> EXERCISE DETAILS
Lines in the records below that contain the word "string" must each be copied.

==========

(** The extra case-insensitive equivalents [re] adds to a lower-case letter
    (its table [_EXTRA_CASES]); for an ASCII letter only [i] and [s] have
    one: dotless i and long s. *)
Definition ignorecase_fixes (lo : char) : list char :=
  if (lo =? 0x69)%N then [0x131%N]
  else if (lo =? 0x73)%N then [0x17F%N]
  else [].

(** ** Python's string methods *)

Module Str.
(** Length of the longest prefix whose characters all satisfy [f]. *)
Fixpoint run (f : char -> bool) (t : str) : nat :=
  match t with
  | c :: r => if f c then S (run f r) else 0
  | [] => 0
  end.

Fixpoint lstrip (t : str) : str :=
  match t with
  | c :: r => if isspace c then lstrip r else t
  | [] => []
  end.

Definition rstrip (t : str) : str := rev (lstrip (rev t)).

(** [text.strip()] *)
Definition strip (t : str) : str := rstrip (lstrip t).

(** [sep.join(parts)] *)
Fixpoint join (sep : str) (parts : list str) : str :=
  match parts with
  | [] => []
  | [p] => p
  | p :: ps => p ++ sep ++ join sep ps
  end.

(** [text.startswith(w)] *)
Fixpoint starts_with (w t : str) : bool :=
  match w, t with
  | [], _ => true
  | a :: w', c :: r => (a =? c)%N && starts_with w' r
  | _ :: _, [] => false
  end.


(** A string with a character that is not whitespace. *)
Definition has_ink (t : str) : bool :=
  existsb (fun c => negb (isspace c)) t.

(** Truth value of a string: non-empty. *)
Definition truthy (t : str) : bool :=
  match t with [] => false | _ :: _ => true end.
End Str.

(** ** The part of [re] the program uses

    A compiled pattern is represented by what it does at one position of the
    subject: given the character before the position ([None] at the start of
    the subject) and the text from the position on, it returns the length of
    the match that starts there, if there is one.  The drivers [Re.sub] and
    [Re.split] scan the subject from left to right for non-overlapping
    matches, as [re.sub] and [re.split] do.  No pattern of the program matches
    the empty string, and the drivers treat a match of length 0 as no match. *)

Module Re.
Definition pattern := option char -> str -> option nat.

Section Drivers.
Variable p : pattern.

(** [skip] counts the characters of the current match still to be
    consumed. *)
Fixpoint sub_from (repl : str) (prev : option char) (skip : nat) (t : str)
  : str :=
  match t with
  | [] => []
  | c :: r =>
    match skip with
    | S k => sub_from repl (Some c) k r
    | O =>
      match p prev t with
      | Some (S n) => repl ++ sub_from repl (Some c) n r
      | _ => c :: sub_from repl (Some c) O r
      end
    end
  end.

(** [re.sub(p, repl, text)] for a replacement without back-references. *)
Definition sub (repl : str) (t : str) : str := sub_from repl None 0 t.

(** The piece being read and the pieces after it. *)
Fixpoint split_from (prev : option char) (skip : nat) (t : str)
  : str * list str :=
  match t with
  | [] => ([], [])
  | c :: r =>
    match skip with
    | S k => split_from (Some c) k r
    | O =>
      match p prev t with
      | Some (S n) =>
        let '(piece, pieces) := split_from (Some c) n r in
        ([], piece :: pieces)
      | _ =>
        let '(piece, pieces) := split_from (Some c) O r in
        (c :: piece, pieces)
      end
    end
  end.

(** [re.split(p, text)] for a pattern without groups. *)
Definition split (t : str) : list str :=
  let '(piece, pieces) := split_from None 0 t in piece :: pieces.
End Drivers.

(** A literal word. *)
Definition literal (w : str) : pattern :=
  fun _ t => if Str.starts_with w t then Some (length w) else None.

(** [p|q]: the left alternative is tried first. *)
Definition alt (p q : pattern) : pattern :=
  fun prev t =>
    match p prev t with
    | Some n => Some n
    | None => q prev t
    end.

(** [\s+]: the whole run of whitespace at the position. *)
Definition whitespace_run : pattern :=
  fun _ t =>
    match Str.run isspace t with
    | O => None
    | n => Some n
    end.

(** [\.{3,}]: the whole run of periods, when it has three or more. *)
Definition periods_3_or_more : pattern :=
  fun _ t =>
    let n := Str.run (N.eqb Chr.dot) t in
    if (3 <=? n)%nat then Some n else None.

(** Index of the last line feed among the first [n] characters. *)
Fixpoint last_newline (n : nat) (t : str) : option nat :=
  match n, t with
  | S k, c :: r =>
    match last_newline k r with
    | Some i => Some (S i)
    | None => if (c =? Chr.newline)%N then Some 0%nat else None
    end
  | _, _ => None
  end.

(** [\n\s*\n]: a line feed, then whitespace up to the last line feed of the
    whitespace run that follows (the star is greedy and gives back
    characters until a line feed follows it). *)
Definition paragraph_break : pattern :=
  fun _ t =>
    match t with
    | c :: r =>
      if (c =? Chr.newline)%N
      then match last_newline (Str.run isspace r) r with
           | Some i => Some (i + 2)%nat
           | None => None
           end
      else None
    | [] => None
    end.

Definition is_sentence_end (c : char) : bool :=
  ((c =? Chr.dot) || (c =? Chr.bang) || (c =? Chr.question))%N.

(** [(?<=[.!?])\s+(?=[A-Z])]: after a sentence-ending mark, the whole run
    of whitespace, when an ASCII capital follows it.  Giving back whitespace
    cannot help: the character after a shorter run is whitespace, not a
    capital. *)
Definition sentence_boundary : pattern :=
  fun prev t =>
    match prev with
    | Some b =>
      if is_sentence_end b
      then match Str.run isspace t with
           | O => None
           | n => match nth_error t n with
                  | Some u => if ascii_isupper u then Some n else None
                  | None => None
                  end
           end
      else None
    | None => None
    end.

Section Unicode.
Variable ucd : UnicodeData.

(** [\[\d+\]]: a bracket, the whole run of digits, a closing bracket.
    The closing bracket is no digit, so giving back digits cannot help. *)
Definition citation : pattern :=
  fun _ t =>
    match t with
    | c :: r =>
      if (c =? Chr.lbracket)%N
      then match Str.run (isdecimal ucd) r with
           | O => None
           | n => match nth_error r n with
                  | Some e => if (e =? Chr.rbracket)%N
                              then Some (n + 2)%nat else None
                  | None => None
                  end
           end
      else None
    | [] => None
    end.

(** One-character items of a pattern compiled with [re.IGNORECASE]. *)
Inductive atom :=
| Literal (c : char)         (* an uncased character, or an escaped one *)
| LiteralIgnore (c : char)   (* a cased letter *)
| AnyChar.                   (* an unescaped period: all but line feed *)

Definition atom_matches (a : atom) (c : char) : bool :=
  match a with
  | Literal x => (c =? x)%N
  | LiteralIgnore x =>
    let lo := tolower ucd x in
    existsb (N.eqb (tolower ucd c)) (lo :: ignorecase_fixes lo)
  | AnyChar => negb (c =? Chr.newline)%N
  end.

Fixpoint match_atoms (l : list atom) (t : str) : bool :=
  match l, t with
  | [], _ => true
  | a :: l', c :: r => atom_matches a c && match_atoms l' r
  | _ :: _, [] => false
  end.

(** What the pattern compiler makes of the characters of an abbreviation
    pasted unescaped into a pattern: a period is the wildcard, a letter is
    matched in either case.  The abbreviations of the program hold ASCII
    letters and periods only. *)
Definition compile_ignorecase (w : str) : list atom :=
  map (fun c => if (c =? Chr.dot)%N then AnyChar
                else if ascii_isalpha c then LiteralIgnore c
                else Literal c) w.

Definition is_word_at (o : option char) : bool :=
  match o with
  | Some c => isword ucd c
  | None => false
  end.

(** [\b] *)
Definition word_boundary (prev : option char) (t : str) : bool :=
  xorb (is_word_at prev) (is_word_at (hd_error t)).

(** [f'\\b{abbr}\\.'] with [flags=re.IGNORECASE] *)
Definition abbreviation (abbr : str) : pattern :=
  fun prev t =>
    if word_boundary prev t
       && match_atoms (compile_ignorecase abbr ++ [Literal Chr.dot]) t
    then Some (length abbr + 1)%nat
    else None.
End Unicode.
End Re.

(** ** The methods of [ChromaVectorDatabase] *)

(** The fields the chunking methods read.  [tokenizer] is the encoder of the
    loaded vocabulary, or [None] when loading it failed. *)
Record ChromaVectorDatabase := {
  MAX_TOKENS_PER_CHUNK : Z;
  OVERLAP_TOKENS : Z;
  tokenizer : option (str -> list N)
}.

(** The values [__init__] sets. *)
Definition init (tok : option (str -> list N)) : ChromaVectorDatabase :=
  {| MAX_TOKENS_PER_CHUNK := 400; OVERLAP_TOKENS := 50; tokenizer := tok |}.

Definition _count_tokens (self : ChromaVectorDatabase) (text : str) : Z :=
  match tokenizer self with
  | Some encode => Z.of_nat (length (encode text))
  | None => (len text / 4)%Z
  end.

Definition DOT : str := py "<DOT>".

Definition abbreviations : list str :=
  map py
    ["Mr"; "Mrs"; "Ms"; "Dr"; "Prof"; "Sr"; "Jr"; "Inc"; "Ltd"; "Corp";
     "vs"; "etc"; "i.e"; "e.g"; "a.m"; "p.m"; "Ph.D"; "M.D";
     "Gov"; "Sen"; "Rep"; "Pres"; "VP"; "CEO"; "CFO"]%string.

Section Text.
Variable ucd : UnicodeData.

Definition _clean_text (text : str) : str :=
  let text := Re.sub Re.whitespace_run [Chr.space] text in
  let text := Re.sub (Re.citation ucd) [] text in
  let text :=
    Re.sub (Re.literal [Chr.a_circumflex; Chr.euro; Chr.trade_mark])
           [Chr.apostrophe] text in
  let text :=
    Re.sub (Re.alt (Re.literal [Chr.a_circumflex; Chr.euro; Chr.oe_ligature])
                   (Re.literal [Chr.a_circumflex; Chr.euro]))
           [Chr.quote] text in
  let text := Re.sub Re.periods_3_or_more (py "...") text in
  Str.strip text.

(** The inner loop over the parts of one piece. *)
Definition restore_parts (parts : list str) : list str :=
  flat_map
    (fun part =>
       if Str.truthy (Str.strip part)
       then [Str.strip (Re.sub (Re.literal DOT) [Chr.dot] part)]
       else [])
    parts.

==========

> ANSWER BOX
(** ** Python's string methods *)
(** A string with a character that is not whitespace. *)
(** Truth value of a string: non-empty. *)
    the empty string, and the drivers treat a match of length 0 as no match. *)
     "Gov"; "Sen"; "Rep"; "Pres"; "VP"; "CEO"; "CFO"]%string.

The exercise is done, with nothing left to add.